Submitted to: International Geoscience and Remote Sensing Symposium Proceedings
Publication Type: Abstract Only
Publication Acceptance Date: 3/6/2003
Publication Date: 7/21/2003
Citation: Doraiswamy, P.C., Hatfield, J.L, Prueger, J.H., Stern, A.J., Akhmedov, B. 2003. MODIS application for mapping regional crop yields [abstract]. In: Proceeding of IEEE International Geoscience and Remote Sensing Symposium, July 21-25, 2003, Toulouse, France. 2003 CDROM. Interpretive Summary:
Technical Abstract: Landcover and landuse classification are important information for studying the seasonal vegetation dynamics of agricultural crops. The processing and classification of temporal imagery is the first step to develop accurate and consistent vegetation products. NASA-MODIS products of Landcover at Global scales can be very useful in assessment of regional information for ecosystems programs. Products of Landcover and leaf area index (LAI) have very specific applications in monitoring agricultural crop growth and production. Landsat is the first choice for monitoring and retrieval of crop information, however, limited temporal and spatial data coverage during critical periods by Landsat is unsuitable for regional operational programs in agriculture. MODIS imagery offers an opportunity for daily coverage required in operational applications.
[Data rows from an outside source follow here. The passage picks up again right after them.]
(** C20. Timeouts come: left alone at time [now], the thread reports what is
    in its queue and, as soon as the earliest item is due, every item with a
    time point up to 10 ms later, in order; no other item is reported, and
    the thread then waits again for the earliest of the rest. *)
Theorem timer_reports_due now s fuel :
  wait_ok s -> break_flag_ s = false -> thread_ s <> Finished ->
  (length (queue s) + length (items_ s) + 12 <= fuel)%nat ->
  let s' := run fuel now s in
  emitted s' = emitted s ++ queue s ++ (due now (items_ s)).1
  /\ items_ s' = (due now (items_ s)).2
  /\ run_step now s' = None /\ wait_ok s'
  /\ (StdMap.sorted (items_ s) -> is_due now (items_ s) = true ->
      (due now (items_ s)).1
        = map snd (filter (fun p : Z * Item => p.1 <= now + milliseconds 10) (items_ s))).
Proof.
  intros Hw Hb Hth Hf s'. subst s'. rewrite run_to_wait by done. simpl. split_and!; [done|done| |by right|].
  - unfold run_step. simpl. unfold due, is_due. destruct (first_time (items_ s)) as [tp|] eqn:Eft; simpl; [|by rewrite Eft].
    destruct (Z.leb_spec tp now); simpl.
    + pose proof (pop_until_first (now + milliseconds 10) (items_ s)) as Hfirst.
      destruct (first_time (StdMap.pop_until (now + milliseconds 10) (items_ s)).2) as [tp'|]; [|done].
      specialize (Hfirst tp' eq_refl). destruct (Z.leb_spec tp' now); [|done]. unfold milliseconds in *. lia.
    + rewrite Eft. by destruct (Z.leb_spec tp now); [lia|].
  - intros Hs Hd. unfold due. rewrite Hd. by rewrite StdMap.pop_until_split.
Qed.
The objective of this research is to investigate the applicability of the MODIS products in the operational programs at the U.S. Department of Agriculture. A field study was conducted in the predominantly corn and soybean area of Iowa in the U.S. Midwest. This study site was a 100 x 50 km area where a NASA-funded soil moisture study was also conducted. Ground measurements of crop growth, development and canopy reflectance were monitored. Landsat data was used to develop the landuse classification. Canopy parameters were derived from the NASA-MODIS 8-day composite and daily surface reflectance products at 250m resolutions. Landsat classification was applied to the MODIS imagery and LAI derived from surface reflectance data using a radiative transfer model. The model parameters for corn and soybean crop were measured and compared with LAI simulation results. LAI derived from MODIS imagery during the crop season was integrated in a crop yield simulation model. Daily soil moisture simulations were assessed and used in crop yield assessment. LAI, soil moisture and crop yields were simulated at 250 m resolution and results were mapped for the study area.